Faizal Arifin sukron ustad,,, semua pertanyaan saya sudah

Faizal Arifin Sukron ustad, semua pertanyaan saya sudah terjawab. Walau bagi saya membutuhkan waktu yang lama untuk berusaha memahaminya.ada poin penting dari jawaban ustad mengenai sebab potensial. Sebelumnya saya pernah membaca artikel mengenai gerak substansial, yang disana sepemahaman saya diterangkan kalau substansi juga mengalami pergerakan kearah kesempurnaan. Dan dari argumen yang disampaikan adalah kalau aksiden ituu bergerak pastilah substansinya bergerak. Dan analogi yang disampaikan misalnya tumbuhan yang kemudian berumah jadi mani, yang kemudian berumah jadi janin dst. Dan karena basic filsafat saya kurang,dan mungkin karena belajar tanpa sistem yang terkulikulum/acak, saya tidak begitu bisa memahami mengenai gerak substansial. Yang saya ingin tanyakan
1.Sepengetahuan saya substansi masuk dalam kategori esensi/mahiya(mohon konfirmasinya kalau saya salah), lalu Apa hubungan gerak substansial dengan teori gradasi wujud dalam filsafat islam, apakah ketika substansi bergerak artinya wujud juga "bergerak" ke tingkatan yang lebih tinggi atau seperti apa.
2. Yang saya pahami kalau substansi dalam kategori esensi dia bergerak menyemppurna dalam artian potensi ke aktualitas, karena kalau saya lihat bukan menyempurna dalam artian itu saya tidak bisa menangkap arti menyempurna, misal tuuumbuhan-nutrisi-mani-janin-meninggal-jadi tanah-jadi tumbuhan lagi, disitu saya tidak bisa melihat arti menyempurna, mohon penjelasannya mengenai ini.

Terimakasih.


Faizal Arifin 3. Mengenai gerak materi misalnya materi manusia meninggal sudah berubah jadi tanah, dan berubah jadi tuumbuuhan dst, dengan hal itu bagaimana kita melihat tentang keyakinan reinkarnasi, dalam arti suatu materi yang sebelumnya dimiliki oleh substansi manusia kepemilikannya dipindah ke tumbuhan? Dan bagaimana juga hal itu kalau dihubungkan dengan daya tambang ruh manusia yang masih bersama materi walau jasad sudah mati/dialam kubur(mohon konfirmasinya kalau pemahaman saya salah dalam hal ini)?

Sinar Agama Faizal, 

1- Sudah sering dijelaskan bahwa sesuatu selain Allah itu memiliki dua hal, Wujud dan Esensi. Esensi terdiri dari dua hal, Substansi dan Aksiden. 

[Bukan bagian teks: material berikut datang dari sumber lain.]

(** [MESIBottomCC::processAccess] *)
Definition bcc_processAccess (i : nat) (lineId cycle flags : Z) (req : MemReq) : comp Z :=
  s ⇐ bcc_state i lineId;
  respCycle ⇐
    match atype req with
    | PUTS =>
      assertM (bool_decide (s ≠ StI));;
      count i profPUTS 1;;
      ret cycle
    | PUTX =>
      assertM (bool_decide (s = StM ∨ s = StE));;
      (if decide (s = StE) then set_bcc_state i lineId StM else ret tt);;
      count i profPUTX 1;;
      ret cycle
    | GETS =>
      if decide (s = StI) then
        r ⇐ fetch i lineId GETS s cycle flags req;
        count i profGETSMiss 1;;
        ret r
      else count i profGETSHit 1;; ret cycle
    | GETX =>
      r ⇐ (if decide (s = StI ∨ s = StS) then
             count i (if decide (s = StI) then profGETXMissIM else profGETXMissSM) 1;;
             fetch i lineId GETX s cycle flags req
           else
             (if decide (s = StE) then set_bcc_state i lineId StM else ret tt);;
             count i profGETXHit 1;;
             ret cycle);
      s ⇐ bcc_state i lineId;
      assertM (bool_decide (s = StM));;
      ret r
    end;
  assertM (cycle <=? respCycle);;
  ret respCycle.

(** [MESIBottomCC::processWritebackOnAccess] *)
Definition bcc_processWritebackOnAccess (i : nat) (lineId : Z) : comp unit :=
  s ⇐ bcc_state i lineId;
  assertM (bool_decide (s = StM ∨ s = StE));;
  if decide (s = StE) then set_bcc_state i lineId StM else ret tt.

(** [MESIBottomCC::processNonInclusiveWriteback] *)
Definition bcc_processNonInclusiveWriteback (i : nat) (cycle : Z) (req : MemReq) : comp Z :=
  me ⇐ cache i;
  assertM (nonInclusiveHack me);;
  '(_, parent) ⇐ bcc_parent i (lineAddr req);
  s ⇐ read_state (state req);
  up parent (mkMemReq (lineAddr req) (atype req) (selfId me) (state req) cycle s (srcId req)
    (Z.lor (flags req) NONINCLWB) (previous_instructions req) (u32 (coreId req)) (flagsTraces req) 0).

(** [CC::startAccess]: whether to skip the access, and the request, whose type
    may change. *)
Definition cc_startAccess (me : ZCache A) (req : MemReq) : comp (bool * MemReq) :=
  assertM (if terminal me then IsGet (atype req) else true);;
  s ⇐ read_state (state req);
  '(skip, t) ⇐ lift (CheckForMESIRace (atype req) s (initialState req));
  ret (skip, set_atype t req).

(** [CC::shouldAllocate]; [None] is a panic. *)
Definition cc_shouldAllocate (me : ZCache A) (req : MemReq) : option bool :=
  if terminal me then Some true
  else if IsGet (atype req) then Some true
  else assert! nonInclusiveHack me; Some false.

(** [CC::processEviction] *)
Definition cc_processEviction (i : nat) (trigger : MemReq) (wbLineAddr lineId cycle : Z) : comp Z :=
  me ⇐ cache i;
  '(evCycle, wb) ⇐ (if terminal me then ret (cycle, false) else tcc_processEviction inv i wbLineAddr lineId cycle (srcId trigger));
  bcc_processEviction i wbLineAddr lineId wb evCycle trigger.

Definition bcc_isValid (i : nat) (lineId : Z) : comp bool := s ⇐ bcc_state i lineId; ret (bool_decide (s ≠ StI)).
Definition bcc_isExclusive (i : nat) (lineId : Z) : comp bool := s ⇐ bcc_state i lineId; ret (bool_decide (s = StE ∨ s = StM)).

(** [MESICC::processAccess] for a line of the cache. *)
Definition cc_processLine (i : nat) (req : MemReq) (lineId cycle : Z) : comp Z :=
  let isPrefetch := flag_set (flags req) PREFETCH in
  assertM (negb isPrefetch || bool_decide (atype req = GETS));;
  let flags := Z.ldiff (flags req) PREFETCH in
  respCycle ⇐ bcc_processAccess i lineId cycle flags req;
  if isPrefetch then ret respCycle
  else
    haveExclusive ⇐ bcc_isExclusive i lineId;
    '(respCycle, wb) ⇐ tcc_processAccess inv i (lineAddr req) lineId (atype req) (childId req) haveExclusive (state req)
      respCycle (srcId req) flags;
    (if (wb : bool) then bcc_processWritebackOnAccess i lineId else ret tt);;
    ret respCycle.

(** [CC::processAccess] *)
Definition cc_processAccess (i : nat) (req : MemReq) (lineId cycle : Z) : comp Z :=
  me ⇐ cache i;
  if terminal me then
    assertM (negb (lineId =? -1));;
    bcc_processAccess i lineId cycle (flags req) req
  else
    bypass ⇐ (if lineId =? -1 then ret true
              else if IsGet (atype req) then ret false
              else valid ⇐ bcc_isValid i lineId; ret (negb valid));
    if (bypass : bool) then
      assertM (nonInclusiveHack me);;
      assertM (negb (IsGet (atype req)));;
      bcc_processNonInclusiveWriteback i cycle req
    else cc_processLine i req lineId cycle.

(** What the replacement policy sees: [numSharers] and [isValid]. *)
Definition view_of (me : ZCache A) : View :=
  mkView (λ id, if terminal me then Some 0 else numSharers <$> zlookup (tcc me) id)
         (λ id, (λ s, bool_decide (s ≠ StI)) <$> zlookup (bcc me) id).

(** Making room for a line: the line and its place. *)
Definition allocate (i : nat) (req : MemReq) (cycle : Z) : comp Z :=
  me ⇐ cache i;
  '((lineId, wbLineAddr), a) ⇐ lift (preinsert (view_of me) (lineAddr req) (array me));
  upd_cache i (λ c, Some (set_array a c));;
  _ ⇐ cc_processEviction i req wbLineAddr lineId cycle;
  upd_cache i (λ c, a ← postinsert (lineAddr req) req lineId (array c); Some (set_array a c));;
  ret lineId.

(** [Cache::access] *)
Definition cache_access (i : nat) (req : MemReq) : comp Z :=
  me ⇐ cache i;
  '(skip, req) ⇐ cc_startAccess me req;
  respCycle ⇐
    (if (skip : bool) then ret (cycle req)
     else
       '(lineId, a) ⇐ lift (lookup (lineAddr req) (if IsGet (atype req) then Some req else None) (array me));
       upd_cache i (λ c, Some (set_array a c));;
       let respCycle := cycle req + accLat me in
       lineId ⇐ (if lineId =? -1 then
                   alloc ⇐ lift (cc_shouldAllocate me req);
                   if (alloc : bool) then allocate i req respCycle else ret (-1)
                 else ret lineId);
       cc_processAccess i req lineId respCycle);
  assertM (cycle req <=? respCycle);;
  ret respCycle.

End Up.

(** [MemObject::access] *)
Fixpoint access (fuel : nat) (o : MemObject) (req : MemReq) : comp Z :=
  match fuel with
  | O => fail
  | S fuel =>
    match o with
    | CacheObj i => cache_access (invalidate fuel) (access fuel) i req
    | MemObj j =>
      d ⇐ gets (λ s, mems s !! j);
      d ⇐ lift d;
      '((s, respCycle), d) ⇐ lift (mem_access req d);
      modify (λ s, Some (set_mems (<[j := d]> (mems s)) s));;
      write_state (state req) s;;
      ret respCycle
    end
  end.

(** *** The accesses of a core: [FilterCache] *)
(** The request of a core that misses in its filter, and its access with
    [dummyState]: the first half of [replace]. *)
Definition core_request (lineAddr : Z) (isLoad : bool) (curCycle srcId reqFlags instrs : Z) : MemReq :=
  mkMemReq lineAddr (if isLoad then GETS else GETX) 0 Local curCycle StI srcId reqFlags instrs srcId 0 0.
Definition core_access (fuel : nat) (p : nat) (lineAddr : Z) (isLoad : bool) (curCycle srcId reqFlags instrs : Z) : comp Z :=
  modify (λ s, Some (set_local_state StI s));;
  access fuel (CacheObj p) (core_request lineAddr isLoad curCycle srcId reqFlags instrs).

Definition filter_of (p : nat) : comp FilterCache.FilterCache := c ⇐ cache p; lift (l0 c).
Definition upd_filter (p : nat) (g : FilterCache.FilterCache → option FilterCache.FilterCache) : comp unit :=
  upd_cache p (λ c, f ← l0 c; f ← g f; Some (set_l0 (Some f) c)).

(** [FilterCache::replace] *)
Definition replace (fuel : nat) (p : nat) (vLineAddr idx : Z) (isLoad : bool) (curCycle instrs : Z) : comp Z :=
  f ⇐ filter_of p;
  pm ⇐ gets procMask;
  respCycle ⇐ core_access fuel p (Z.lor pm vLineAddr) isLoad curCycle (FilterCache.srcId f) (FilterCache.reqFlags f) instrs;
  upd_filter p (FilterCache.fill vLineAddr idx isLoad respCycle);;
  ret respCycle.

(** [FilterCache::load] and [FilterCache::store] *)
Definition load (fuel : nat) (lineBits : Z) (p : nat) (vAddr curCycle instrs : Z) : comp Z :=
  f ⇐ filter_of p;
  let vLineAddr := Z.shiftr vAddr lineBits in
  let idx := FilterCache.index f vLineAddr in
  e ⇐ lift (zlookup (FilterCache.filterArray f) idx);
  if vLineAddr =? FilterCache.rdAddr e then
    upd_filter p (λ f, Some (FilterCache.set_hits (FilterCache.fGETSHit f + 1) (FilterCache.fGETXHit f) f));;
    ret (Z.max curCycle (FilterCache.availCycle e))
  else replace fuel p vLineAddr idx true curCycle instrs.
Definition store (fuel : nat) (lineBits : Z) (p : nat) (vAddr curCycle instrs : Z) : comp Z :=
  f ⇐ filter_of p;
  let vLineAddr := Z.shiftr vAddr lineBits in
  let idx := FilterCache.index f vLineAddr in
  e ⇐ lift (zlookup (FilterCache.filterArray f) idx);
  if vLineAddr =? FilterCache.wrAddr e then
    upd_filter p (λ f, Some (FilterCache.set_hits (FilterCache.fGETSHit f) (FilterCache.fGETXHit f + 1) f));;
    ret (Z.max curCycle (FilterCache.availCycle e))
  else replace fuel p vLineAddr idx false curCycle instrs.

(** [FilterCache::contextSwitch] *)
Definition contextSwitch (p : nat) : comp unit := upd_filter p (λ f, Some (FilterCache.contextSwitch f)).

(** *** Connections and messages *)
(** [setParents] and [MESIBottomCC::init]: the round trip to an object is given
    by the network, if there is one. *)
Definition setParents (childId : Z) (ps : list MemObject) (network : option (MemObject → Z)) (numLines : nat) (c : ZCache A) : ZCache A :=
  mkZCache A (terminal c) (nonInclusiveHack c) childId ps
    (map (λ o, match network with Some getRTT => getRTT o | None => 0 end) ps) (replicate numLines StI) (λ _, 0)
    (children c) (childrenRTTs c) (tcc c) (array c) (accLat c) (invLat c) (l0 c).

(** [setChildren] and [MESITopCC::init]; a terminal cache panics. *)
Definition setChildren (cs : list nat) (network : option (nat → Z)) (numLines : nat) (c : ZCache A) : option (ZCache A) :=
  assert! negb (terminal c);
  assert! (length cs <=? MAX_CACHE_CHILDREN)%nat;
  Some (mkZCache A (terminal c) (nonInclusiveHack c) (selfId c) (parents c) (parentRTTs c) (bcc c) (prof c) cs
          (map (λ o, match network with Some getRTT => getRTT o | None => 0 end) cs) (replicate numLines clear)
          (array c) (accLat c) (invLat c) (l0 c)).

(** [Cache::offload], [CC::offload] and [MESIBottomCC::offload]: the message goes
    up to the memory of its address. *)
Fixpoint offload `{!MemOffload D} (fuel : nat) (o : MemObject) (info : offloadInfo) : comp unit :=
  match fuel with
  | O => fail
  | S fuel =>
    match o with
    | CacheObj i =>
      '(_, parent) ⇐ bcc_parent i (if negb (st_addr info =? 0) then st_addr info else ld_addr info);
      offload fuel parent info
    | MemObj j =>
      d ⇐ gets (λ s, mems s !! j);
      d ⇐ lift d;
      d ⇐ lift (mem_offload info d);
      modify (λ s, Some (set_mems (<[j := d]> (mems s)) s))
    end
  end.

Sudah diterangkan pula bahwa Wujud Materi itu, karena memiliki Matter/bendawiah, maka ia memiliki potensi berubah. Perubahan itulah yang dikatakan gerak. Jadi, baik substansi atau aksiden, sama-sama bergerak lantaran keduanya adalah materi yang memiliki Matter. Hanya non materi yang tidak bergerak. 

Subsatansi dan Aksiden itu, tidak akan pernah ada kalau tidak terbajui oleh Wujud. Ketika Substansi dan Aksidennya bergerak, maka sudah pasti Wujudnya juga bergerak. 

Wujud, sebelum bergerak, ketika bergerak dan setelah bergerak (pada setiap estafetnya), tidak sama. Karena tidak sama itulah maka dikatakan bertingkat. Bertingkat itulah yang dikatakan orang bergradasi. Dan saya sudah mengkritiki kesalahanpaham akan hal tersebut. Lihat keterangan yang sudah lalu di catatan yang menerangkan tentang makna Gradasi. 

2- Ketika sesuatu bergerak dari potensi ke aktual, maka sudah pasti menyempurna. Emangnya aktual bukan lebih sempurna dari potensi?

Yang bergerak itu esensi, bukan sebagian esensi. Antum melihat sebagian esensi, seperti ayatullah Mishbah Yazdi hf. Karena itu, beliau hf mengatakan bahwa gerak itu tidak mesti menyempurna seperti yang dikatakan Mulla Shadra ra, melainkan bisa menurun seperti badan manusia yang gagah di kala muda, menjadi renta di kala tua. 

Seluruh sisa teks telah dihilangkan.